Peaceful Coexistence

There is a strong temptation to ignore synergetics on the grounds that we feel perfectly able to handle mathematical concepts that cannot be seen. Academic "sophistication" leaves us with a certain intellectual pride that makes Fuller's observations with their child-like (but-the-emperor-isn't-wearing-any-clothes) ring to them seem unimportant. Every child is boggled by infinity and surfaces of no thickness, but these are necessary concepts, natural extensions of philosophical "what-ifs." The human mind is not bounded by the constraints of demonstrability.

      True enough. However, it is also possible to define a system of thought and exploration that is confined to the "facts of experience," and moreover such a system is able to reveal additional insights about physical and metaphysical phenomena that would not necessarily be discovered following the traditional route. Such is the case with Fuller's synergetics; as we shall see, his hands-on approach led to a number of impressive geometrical discoveries. Synergetics is a different kind of mathematical pursuit, not a replacement for calculus but rather a complementary body of thought. Reading further will not face you with an ultimate demand for a decision of fundamental allegiance: synergetics or the mathematics you learned in school. Rather, you have the option of being additionally enriched by a fascinating exploration of structure and pattern that cannot help but change the way you see the visual environment. When Bucky reminisces, "There is nothing in my life that equals the sense of ecstasy I have felt in discovering nature's beautiful agreement," he offers us an enticing invitation. He has taken an alternate route and it has not disappointed him.

      Operational mathematics cannot claim exclusive rights to the name of mathematics, any more than other branches of mathematics can; it is simply a new approach, stemming from the characteristically human drive to experiment. Its claim instead is that exposure to these concepts fosters an understanding of nature's structuring and therefore provides an advantageous base of experience. In short, synergetics is an internally consistent system which has produced significant models with respect to certain physical phenomena and led directly to practical inventions (with "life-support advantage," to use Fuller's terminology). It is likely that thus far we have only skimmed the surface of the applications of synergetics; very few people have been exposed to its principles, and so their full significance is as yet untested.

      Finally, Bucky's approach is compellingly playful, and we should read his material with the inclination to enjoy the adventure. "Sense of ecstasy"? Why not? Fuller's unorthodox way of looking at mathematics—and indeed Universe—can provide a way to circumvent some of our more rigidly held assumptions. Here is an invitation to start over; with a temporary suspension of disbelief, we can embrace a new understanding of the exquisitely designed "scenario Universe." One of the challenges of synergetics lies in opening rusty mental gates that block discovery, for we are asked to be explorers and "comprehensive thinkers"—job titles not usually assigned in our specialized world.
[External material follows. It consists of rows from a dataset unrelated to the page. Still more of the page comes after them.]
(* ===== verification/BlockContext.v ===== *)
(** * Checks of a block in the context of its parent
      ([ContextualCheckBlock] of [validation.cpp])

    The rules for the body of a block that need its height: final
    transactions, the height in the coinbase (BIP 34), the commitment to
    witness data (BIP 141) and the weight; and the functions that write the
    commitment into a new block. *)

From S2P Require Import Prelude ArithUint256 StrEncodings Uint256 Amount Merkle Chain MedianTime Params Versionbits Pow Tx LockTime Script.
From S2P Require Import Hashes Serialize CheckTx AuxPow ConnectBlock Headers.
From stdpp Require Import list gmap.
#[local] Open Scope Z_scope.

Definition MAX_BLOCK_WEIGHT : Z := 4000000.

(** ** The witness commitment *)

(** The test on an output of the coinbase. *)
Definition is_commitment (scriptPubKey : CScript) : bool :=
  (38 <=? length scriptPubKey)%nat && (scriptPubKey.[0] =? OP_RETURN) && (scriptPubKey.[1] =? 0x24) && (scriptPubKey.[2] =? 0xaa) &&
  (scriptPubKey.[3] =? 0x21) && (scriptPubKey.[4] =? 0xa9) && (scriptPubKey.[5] =? 0xed).

Fixpoint commitment_loop (vout : list CTxOut) (o : nat) (commitpos : Z) : Z :=
  match vout with
  | [] => commitpos
  | out :: vout' => commitment_loop vout' (S o) (if is_commitment (scriptPubKey out) then Z.of_nat o else commitpos)
  end.
Definition GetWitnessCommitmentIndex (block : CBlock) : Z :=
  match b_vtx block with
  | [] => -1
  | tx :: _ => commitment_loop (tx_vout tx) 0 (-1)
  end.

Definition set_vtx (vtx : list CTransaction) (block : CBlock) : CBlock := mkBlock (b_header block) vtx (fChecked block).
Definition set_scriptWitness (w : list (list Z)) (i : CTxIn) : CTxIn := mkTxIn (prevout i) (scriptSig i) (nSequence i) w.

(** [BlockWitnessMerkleRoot]: the hash of the coinbase counts as null. *)
Definition BlockWitnessMerkleRoot (block : CBlock) : outcome (uint256 * bool) :=
  match b_vtx block with
  | [] => Abort
  | _ :: vtx => ComputeMerkleRoot Hash2 (uint256_null :: map GetWitnessHash vtx)
  end.

Definition UpdateUncommittedBlockStructures (block : CBlock) (pindexPrev : option ptr) (consensusParams : Params.Params) : outcome CBlock :=
  let commitpos := GetWitnessCommitmentIndex block in
  if negb (commitpos =? -1) && IsWitnessEnabled pindexPrev consensusParams
  then cb ← deref (head (b_vtx block));
       if negb (HasWitness cb)
       then i ← deref (head (vin cb));
            let vin' := set_scriptWitness [replicate 32 0] i :: tail (vin cb) in
            Ret (set_vtx (MakeTransaction (tx_nVersion cb) vin' (tx_vout cb) (nLockTime cb) :: tail (b_vtx block)) block)
       else Ret block
  else Ret block.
The essence of synergetics is "modelability"; anyone can play with these models, and likewise, claims Fuller, anyone can understand science once they get their hands on nature's coordinate system. Its accessibility and emphasis on experimental involvement makes Fuller's thinking extremely important. He offers us an approach to learning and thinking—an open-minded, experimental curiosity—which itself is applicable to every discipline and aspect of life. No question is too simple or too complex to be asked. Fuller's first words in Synergetics are "Dare to be naïve," reminding us that we have the option to see the world through new eyes.